Source data
-------

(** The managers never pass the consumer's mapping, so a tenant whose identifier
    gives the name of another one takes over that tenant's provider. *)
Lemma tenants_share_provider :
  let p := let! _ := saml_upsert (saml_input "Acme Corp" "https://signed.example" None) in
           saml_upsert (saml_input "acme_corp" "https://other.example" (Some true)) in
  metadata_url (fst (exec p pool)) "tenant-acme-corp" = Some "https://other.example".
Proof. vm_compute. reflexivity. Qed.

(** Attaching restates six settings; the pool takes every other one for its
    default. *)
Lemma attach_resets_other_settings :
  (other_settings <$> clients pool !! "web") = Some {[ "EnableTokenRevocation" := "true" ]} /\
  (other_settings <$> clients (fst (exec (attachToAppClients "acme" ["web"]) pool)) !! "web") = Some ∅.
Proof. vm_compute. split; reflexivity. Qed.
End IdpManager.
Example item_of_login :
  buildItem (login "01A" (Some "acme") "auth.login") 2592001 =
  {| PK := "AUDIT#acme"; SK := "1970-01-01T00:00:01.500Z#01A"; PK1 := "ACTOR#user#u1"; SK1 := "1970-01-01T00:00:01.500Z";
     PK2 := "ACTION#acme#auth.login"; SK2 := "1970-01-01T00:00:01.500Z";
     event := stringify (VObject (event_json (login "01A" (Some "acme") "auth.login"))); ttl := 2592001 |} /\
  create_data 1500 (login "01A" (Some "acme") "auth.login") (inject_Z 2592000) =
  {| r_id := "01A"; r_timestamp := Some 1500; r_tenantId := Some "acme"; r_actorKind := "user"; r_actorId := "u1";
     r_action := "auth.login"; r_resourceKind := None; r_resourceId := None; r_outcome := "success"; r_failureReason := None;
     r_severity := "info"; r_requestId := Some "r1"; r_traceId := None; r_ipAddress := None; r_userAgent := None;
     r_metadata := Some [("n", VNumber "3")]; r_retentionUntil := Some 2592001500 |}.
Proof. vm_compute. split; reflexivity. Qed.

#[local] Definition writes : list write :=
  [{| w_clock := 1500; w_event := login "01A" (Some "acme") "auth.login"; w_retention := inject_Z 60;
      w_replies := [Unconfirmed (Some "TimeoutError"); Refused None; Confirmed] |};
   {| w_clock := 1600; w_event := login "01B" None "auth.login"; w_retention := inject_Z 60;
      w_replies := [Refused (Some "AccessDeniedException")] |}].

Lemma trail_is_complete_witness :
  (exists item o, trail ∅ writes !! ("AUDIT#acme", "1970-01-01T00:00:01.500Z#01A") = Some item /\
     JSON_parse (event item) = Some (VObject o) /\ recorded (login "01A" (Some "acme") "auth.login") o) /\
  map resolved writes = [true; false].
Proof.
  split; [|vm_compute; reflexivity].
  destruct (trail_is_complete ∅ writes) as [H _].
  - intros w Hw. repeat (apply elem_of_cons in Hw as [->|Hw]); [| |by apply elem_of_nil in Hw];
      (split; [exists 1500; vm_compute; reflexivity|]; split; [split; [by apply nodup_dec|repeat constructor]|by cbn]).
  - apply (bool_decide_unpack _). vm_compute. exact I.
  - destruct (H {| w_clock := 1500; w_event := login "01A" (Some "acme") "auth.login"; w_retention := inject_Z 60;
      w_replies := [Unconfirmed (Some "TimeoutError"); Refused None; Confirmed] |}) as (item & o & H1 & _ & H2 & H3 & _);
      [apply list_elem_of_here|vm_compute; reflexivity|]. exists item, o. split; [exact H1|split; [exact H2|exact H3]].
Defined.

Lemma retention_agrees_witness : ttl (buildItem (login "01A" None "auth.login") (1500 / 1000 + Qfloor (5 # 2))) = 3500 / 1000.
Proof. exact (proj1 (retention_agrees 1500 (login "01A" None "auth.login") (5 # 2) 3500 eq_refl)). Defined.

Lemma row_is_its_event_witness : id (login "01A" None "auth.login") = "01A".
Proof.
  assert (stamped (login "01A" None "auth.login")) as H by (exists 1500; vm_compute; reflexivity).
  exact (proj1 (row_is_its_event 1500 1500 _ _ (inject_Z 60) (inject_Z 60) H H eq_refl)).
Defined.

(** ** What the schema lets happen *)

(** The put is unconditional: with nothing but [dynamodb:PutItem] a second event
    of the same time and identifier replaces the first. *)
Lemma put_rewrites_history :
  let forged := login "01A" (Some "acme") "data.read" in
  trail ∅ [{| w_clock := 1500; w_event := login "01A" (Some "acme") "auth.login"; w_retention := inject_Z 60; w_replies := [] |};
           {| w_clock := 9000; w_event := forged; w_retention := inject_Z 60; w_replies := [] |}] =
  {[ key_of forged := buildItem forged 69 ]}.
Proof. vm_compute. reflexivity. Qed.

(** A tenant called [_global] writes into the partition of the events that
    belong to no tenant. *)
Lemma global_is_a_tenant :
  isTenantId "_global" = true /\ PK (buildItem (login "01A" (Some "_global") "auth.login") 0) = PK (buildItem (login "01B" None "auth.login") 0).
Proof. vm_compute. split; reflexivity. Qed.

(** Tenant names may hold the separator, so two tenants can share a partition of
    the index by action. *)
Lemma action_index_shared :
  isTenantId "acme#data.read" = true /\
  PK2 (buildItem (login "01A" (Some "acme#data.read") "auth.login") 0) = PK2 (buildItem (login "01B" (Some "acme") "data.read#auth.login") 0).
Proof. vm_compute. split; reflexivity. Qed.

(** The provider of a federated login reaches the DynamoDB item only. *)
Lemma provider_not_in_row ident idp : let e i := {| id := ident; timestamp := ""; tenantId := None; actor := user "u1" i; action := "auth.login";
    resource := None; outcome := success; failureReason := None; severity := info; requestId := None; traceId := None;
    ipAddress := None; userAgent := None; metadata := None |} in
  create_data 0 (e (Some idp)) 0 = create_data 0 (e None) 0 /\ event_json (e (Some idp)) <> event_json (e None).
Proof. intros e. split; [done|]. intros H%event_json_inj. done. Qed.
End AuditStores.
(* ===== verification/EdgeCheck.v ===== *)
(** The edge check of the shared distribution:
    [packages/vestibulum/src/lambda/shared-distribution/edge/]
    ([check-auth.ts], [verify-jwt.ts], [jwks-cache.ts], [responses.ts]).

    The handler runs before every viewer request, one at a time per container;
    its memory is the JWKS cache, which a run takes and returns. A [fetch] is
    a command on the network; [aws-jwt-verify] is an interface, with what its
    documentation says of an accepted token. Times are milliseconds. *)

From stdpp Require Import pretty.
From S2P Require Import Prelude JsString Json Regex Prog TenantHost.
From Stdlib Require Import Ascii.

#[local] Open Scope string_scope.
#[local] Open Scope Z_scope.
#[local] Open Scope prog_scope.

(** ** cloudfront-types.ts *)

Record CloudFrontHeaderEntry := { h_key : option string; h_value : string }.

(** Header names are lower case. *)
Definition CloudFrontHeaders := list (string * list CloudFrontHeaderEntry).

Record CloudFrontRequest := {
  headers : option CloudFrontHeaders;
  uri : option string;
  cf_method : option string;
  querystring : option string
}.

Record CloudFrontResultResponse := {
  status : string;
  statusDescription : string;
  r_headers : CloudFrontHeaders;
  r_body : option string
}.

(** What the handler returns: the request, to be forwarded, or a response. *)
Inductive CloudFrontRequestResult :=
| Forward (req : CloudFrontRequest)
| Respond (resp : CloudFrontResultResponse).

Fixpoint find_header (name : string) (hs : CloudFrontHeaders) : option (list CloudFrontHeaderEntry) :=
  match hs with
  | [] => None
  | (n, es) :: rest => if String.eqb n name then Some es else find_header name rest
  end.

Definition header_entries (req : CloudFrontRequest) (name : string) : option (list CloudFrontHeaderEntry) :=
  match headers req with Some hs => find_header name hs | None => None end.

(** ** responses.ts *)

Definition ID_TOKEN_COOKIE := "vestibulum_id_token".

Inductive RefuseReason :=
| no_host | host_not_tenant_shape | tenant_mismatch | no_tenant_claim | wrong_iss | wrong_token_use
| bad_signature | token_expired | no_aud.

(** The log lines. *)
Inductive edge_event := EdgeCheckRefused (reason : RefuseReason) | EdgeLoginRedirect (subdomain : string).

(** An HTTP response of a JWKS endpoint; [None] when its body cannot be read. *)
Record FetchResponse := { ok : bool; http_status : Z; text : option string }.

-------

Scan the records above and show every line in which the word "RefuseReason" occurs.

Inductive RefuseReason :=
Inductive edge_event := EdgeCheckRefused (reason : RefuseReason) | EdgeLoginRedirect (subdomain : string).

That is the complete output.